July 7, 2022
By Stephen Pastis
South Carolina advocates for immigration reform called on the state’s two Republican senators Wednesday to continue their support for immigrants brought to the U.S. as children as their protections against deportation hang in the balance.
“We look to South Carolina Sens. Tim Scott and Lindsey Graham to help lead the way in finding solutions for our ’Dreamers,’ their communities and their employers,” Yahel Flores, a program recipient and Carolinas state director of the American Business Immigration Coalition, said Wednesday.
The discussion — hosted on Zoom by the American Business Immigration Coalition and the National Immigration Forum — came in response to a pending 5th U.S. Circuit Court of Appeals ruling on the Deferred Action for Childhood Arrivals, an Obama-era program commonly referred to as DACA, that prevents deportation for thousands of immigrants brought into the U.S. as children.
The federal appeals court heard oral arguments Wednesday on the constitutionality of the program. The appeal comes after a Texas federal judge ruled in July 2021 that DACA was unconstitutional, but agreed to leave the program intact for those already benefiting from it while his order is appealed. Advocates say that they fear the end of DACA will uproot families and affect the lives of many in South Carolina.
Since 2012, people can obtain DACA status if they have submitted documentation proving they were brought to the U.S. as children, or have lived in the country since 2012 and don’t pose a public safety threat. Often called “Dreamers,” based on proposals in Congress called the DREAM Act, they have no pathway to apply for U.S. citizenship, but are authorized to work and receive Social Security numbers and driver’s licenses.
Texas, the lead plaintiff in the case with eight other red states, argues in part that DACA has hampered states financially by allowing illegal immigrants to remain in the U.S. illegally.
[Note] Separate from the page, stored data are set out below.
(** The whitespace character at the head of a text is at the head of
    every text that extends it. *)
Lemma space_len_app (a z : string) (k : nat) :
  Py.space_len a = S k -> Py.space_len (a +:+ z) = S k.
Proof.
  destruct a as [|c1 [|c2 [|c3 r]]]; cbn [Py.space_len]; [discriminate|..];
    rewrite ?append_cons, ?append_nil.
  - destruct (Py.is_space c1) eqn:E1; [|discriminate].
    intros <-. destruct z as [|d1 [|d2 z]]; cbn [Py.space_len]; now rewrite E1.
  - destruct (Py.is_space c1) eqn:E1.
    { intros <-. destruct z; cbn [Py.space_len]; now rewrite E1. }
    destruct (Py.is_space2 c1 c2) eqn:E2; [|discriminate].
    intros <-. destruct z; cbn [Py.space_len]; now rewrite E1, E2.
  - cbn [Py.space_len]. trivial.
Qed.

Lemma space_starts_clean (z : string) : Py.space_len z <> 0%nat -> starts_clean z.
Proof. destruct z as [|d z]; [easy|]. apply space_len_head. Qed.

(** A whitespace character does not straddle the place where a
    character begins. *)
Lemma space_len_app_0 (a z : string) :
  a <> "" -> Py.space_len a = 0%nat -> starts_clean z ->
  Py.space_len (a +:+ z) = 0%nat.
Proof.
  intros Ha H0 Hz.
  destruct z as [|d z]; [now rewrite append_nil_r|].
  cbn [starts_clean] in Hz.
  destruct a as [|c1 [|c2 [|c3 r]]]; [now destruct Ha|..];
    rewrite ?append_cons, ?append_nil; cbn [Py.space_len] in *.
  - destruct (Py.is_space c1) eqn:E1; [discriminate|].
    destruct z as [|d2 z]; cbn [Py.space_len]; rewrite ?E1.
    + destruct (Py.is_space2 c1 d) eqn:E2; [|reflexivity].
      apply is_space2_cont in E2. congruence.
    + destruct (Py.is_space2 c1 d) eqn:E2; [apply is_space2_cont in E2; congruence|].
      destruct (Py.is_space3 c1 d d2) eqn:E3; [|reflexivity].
      apply is_space3_cont in E3. destruct E3 as (_ & E3 & _). congruence.
  - destruct (Py.is_space c1) eqn:E1; [discriminate|].
    destruct (Py.is_space2 c1 c2) eqn:E2; [discriminate|].
    destruct (Py.is_space3 c1 c2 d) eqn:E3; [|reflexivity].
    apply is_space3_cont in E3. destruct E3 as (_ & _ & E3). congruence.
  - exact H0.
Qed.

Lemma lstrip_eq (s : string) :
  Py.lstrip s = match Py.space_len s with
                | O => s
                | S k => Py.lstrip (Py.drop (S k) s)
                end.
Proof.
  destruct s as [|c1 [|c2 [|c3 r]]]; spaces.
Qed.

Lemma split_go_eq (cur : option string) (s : string) :
  Py.split_go cur s =
  match Py.space_len s with
  | O => match s with
         | EmptyString => Py.flush cur
         | String c r => Py.split_go (Py.push c cur) r
         end
  | S k => Py.flush cur ++ Py.split_go None (Py.drop (S k) s)
  end.
Proof.
  destruct s as [|c1 [|c2 [|c3 r]]]; spaces.
Qed.

Lemma length_drop (k : nat) (s : string) :
  String.length (Py.drop k s) = (String.length s - k)%nat.
Proof.
  revert s. induction k as [|k IH]; intros [|c s]; cbn [Py.drop String.length]; try lia.
  rewrite IH. lia.
Qed.

Lemma drop_app_le (k : nat) (a z : string) :
  (k <= String.length a)%nat -> Py.drop k (a +:+ z) = Py.drop k a +:+ z.
Proof.
  revert a. induction k as [|k IH]; intros a Hk.
  - now destruct a, z.
  - destruct a as [|c a]; cbn [String.length] in Hk; [lia|].
    rewrite append_cons. cbn [Py.drop]. apply IH. lia.
Qed.

Lemma string_length_ind (P : string -> Prop) :
  (forall s, (forall t, (String.length t < String.length s)%nat -> P t) -> P s) ->
  forall s, P s.
Proof.
  intros H s. remember (String.length s) as n eqn:Hn. revert s Hn.
  induction n as [n IH] using lt_wf_ind. intros s ->.
  apply H. intros t Ht. exact (IH _ Ht t eq_refl).
Qed.

Lemma drop_shorter (k : nat) (s : string) :
  Py.space_len s = S k -> (String.length (Py.drop (S k) s) < String.length s)%nat.
Proof. intros H. pose proof (space_len_le s). rewrite length_drop. lia. Qed.

End Whitespace.

(** ** Strings: tokens *)

Section Tokens.

Lemma split_go_lstrip (s : string) :
  Py.split_go None (Py.lstrip s) = Py.split_go None s.
Proof.
  induction s as [s IH] using string_length_ind.
  rewrite lstrip_eq. destruct (Py.space_len s) as [|k] eqn:E; [reflexivity|].
  rewrite IH by now apply drop_shorter.
  now rewrite (split_go_eq None s), E.
Qed.

(** Text up to a place where whitespace begins and the text from there
    on are split apart. *)
Lemma split_go_app (a z : string) :
  z = "" \/ Py.space_len z <> 0%nat ->
  forall cur, Py.split_go cur (a +:+ z) = Py.split_go cur a ++ Py.split_go None z.
Proof.
  intros Hz. induction a as [a IH] using string_length_ind. intros cur.
  destruct a as [|c a'].
  - rewrite append_nil. cbn [Py.split_go].
    destruct Hz as [->|Hz]; [cbn; now rewrite app_nil_r|].
    rewrite !(split_go_eq _ z). now destruct (Py.space_len z).
  - destruct (Py.space_len (String c a')) as [|k] eqn:E.
    + rewrite (split_go_eq cur (String c a' +:+ z)), (split_go_eq cur (String c a')), E.
      rewrite space_len_app_0; [| easy | exact E |].
      * rewrite append_cons. apply IH. cbn. lia.
      * destruct Hz as [->|Hz]; [exact I | now apply space_starts_clean].
    + rewrite (split_go_eq cur (String c a' +:+ z)), (split_go_eq cur (String c a')).
      rewrite (space_len_app _ _ _ E), E.
      rewrite drop_app_le by (rewrite <- E; apply space_len_le).
      rewrite IH by now apply drop_shorter.
      now rewrite app_assoc.
Qed.

(** What [rstrip] removes is whitespace. *)
Lemma rstrip_spec (s : string) :
  exists z, s = Py.rstrip s +:+ z /\ Py.lstrip z = "".
Proof.
  induction s as [|c s (z & Hs & Hz)]; [now exists ""|].
  cbn [Py.rstrip].
  destruct (Nat.eqb_spec (Py.space_len (String c (Py.rstrip s)))
              (String.length (String c (Py.rstrip s)))) as [E|E].
  - exists (String c (Py.rstrip s) +:+ z). split.
    + rewrite append_nil, append_cons. now rewrite <- Hs.
    + rewrite lstrip_eq.
      destruct (Py.space_len (String c (Py.rstrip s))) as [|k] eqn:Ek;
        [cbn in E; lia|].
      rewrite (space_len_app _ _ _ Ek), E, drop_append. exact Hz.
  - exists z. split; [|exact Hz]. rewrite append_cons. now rewrite <- Hs.
Qed.

Lemma lstrip_empty (z : string) : Py.lstrip z = "" -> z = "" \/ Py.space_len z <> 0%nat.
Proof.
  intros H. destruct z as [|c z]; [now left|]. right. intros E.
  rewrite lstrip_eq, E in H. discriminate.
Qed.

Lemma split_go_rstrip (s : string) :
  forall cur, Py.split_go cur (Py.rstrip s) = Py.split_go cur s.
Proof.
  intros cur. destruct (rstrip_spec s) as (z & Hs & Hz).
  transitivity (Py.split_go cur (Py.rstrip s +:+ z)); [|now rewrite <- Hs].
  rewrite split_go_app by now apply lstrip_empty.
  rewrite <- (split_go_lstrip z), Hz. cbn. now rewrite app_nil_r.
Qed.

(** The tokens of a command are those of the trimmed command. *)
Lemma split_strip (s : string) : Py.split (Py.strip s) = Py.split s.
Proof. unfold Py.split, Py.strip. now rewrite split_go_rstrip, split_go_lstrip. Qed.

(** Text up to a whitespace character and text after it are split
    apart. *)
Lemma split_go_space_app (a b : string) (c : ascii) :
  Py.is_space c = true ->
  forall cur,
    Py.split_go cur (a +:+ String c b) = Py.split_go cur a ++ Py.split_go None b.
Proof.
  intros Hc cur.
  assert (E : Py.space_len (String c b) = 1%nat).
  { destruct b as [|c2 [|c3 r]]; cbn [Py.space_len]; now rewrite Hc. }
  rewrite split_go_app by (right; rewrite E; discriminate).
  now rewrite (split_go_eq None (String c b)), E.
Qed.

End Tokens.

(** ** Strings: trimming *)

Section Trim.

Lemma lstrip_head (s : string) : head_ok (Py.lstrip s).
Proof.
  unfold head_ok. induction s as [s IH] using string_length_ind.
  rewrite lstrip_eq. destruct (Py.space_len s) as [|k] eqn:E; [exact E|].
  apply IH. now apply drop_shorter.
Qed.

Lemma lstrip_fixed (s : string) : head_ok s -> Py.lstrip s = s.
Proof. unfold head_ok. intros H. now rewrite lstrip_eq, H. Qed.

Lemma rstrip_head (s : string) : head_ok s -> head_ok (Py.rstrip s).
Proof.
  unfold head_ok. intros H. destruct (rstrip_spec s) as (z & Hs & _).
  destruct (Py.space_len (Py.rstrip s)) as [|k] eqn:E; [reflexivity|].
  apply (space_len_app _ z) in E. rewrite <- Hs in E. congruence.
Qed.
“DACA imposes classic pocketbook injuries on the States through social services, healthcare, and education costs,” Texas attorneys argued in a brief.
There are currently 8,785 DACA-eligible residents living in South Carolina. Nearly 90% are employed.
South Carolina’s DACA-eligible household incomes total $167.2 million. They pay $13.7 million in state and local taxes, and $19.6 million in federal taxes. They have a combined spending power of $134 million, according to New American Economy data, a bipartisan research and advocacy organization.
Speakers on the call Wednesday — which included two South Carolina-raised migrant students who have had to move out of state to finish their educations due to state restrictions — agreed DACA’s elimination would be devastating for families and individuals across the country.
Flores said he wouldn’t be able to properly support his 10-year-old son if DACA was rescinded. “I’m a father of a 10 year old, so getting DACA rescinded would just put me in a limbo of not knowing if I’m gonna be here to take my son to his next football game or to take my son to fifth grade,” Flores said.
The panel called for a permanent solution to DACA at the federal and state level.
South Carolina DACA students already face issues, like being ineligible for many occupational licenses and state-sponsored college scholarships.
Shrey Patel, a recent graduate from the University of South Carolina Honors College and one of the two student DACA recipients on the call, said his family was forced to pay out-of-state tuition in a state he had lived in for nearly 17 years. He currently lives in New York, where he moved to work at a research center because he is unable to attend medical school in South Carolina.
In Washington, Graham has been a longtime supporter of immigration reform. He most recently sponsored the Dream Act in 2021, a bipartisan bill co-introduced with Sen. Dick Durbin, D-Illinois, which would allow “Dreamers” to become lawful citizens. He introduced identical legislation in the two previous congressional sessions.
Scott has called the immigration system “broken” and in need of fixing.
In the State House, Rep. Neal Collins, R-Pickens, has repeatedly introduced legislation to change the state’s DACA restrictions. Last year, a bill passed the House with bipartisan support but did not get a vote in the Senate. Collins told The State he plans to refile the bill when the Legislature reconvenes next year.
Collins described his proposal as bipartisan, and a common-sense conservative bill that most likely failed because of politicized beliefs on immigration.
“I like to say that I represent arguably the most conservative county and arguably the most conservative state,” Collins said. “I have some very, very conservative constituents. And, to me, this is a conservative issue.”
David Hair, the CEO of a Rock Hill-based labor management company, said on the Zoom call he remembers when he first started his business and how it depended on migrant labor. Hair described himself as conservative, a veteran, a patriot and a Christian who has seen recent and past struggles with labor shortages.
He said DACA reform is a key solution to this.
“If real business owners were in charge of Congress,” said Frank Knapp, president and CEO of the Small Business Chamber of Commerce of South Carolina, “they would tear down the self-imposed barriers to legal immigration, so that we would have more workers that we need and help reduce the inflationary cost needed to dramatically increase employee compensation.”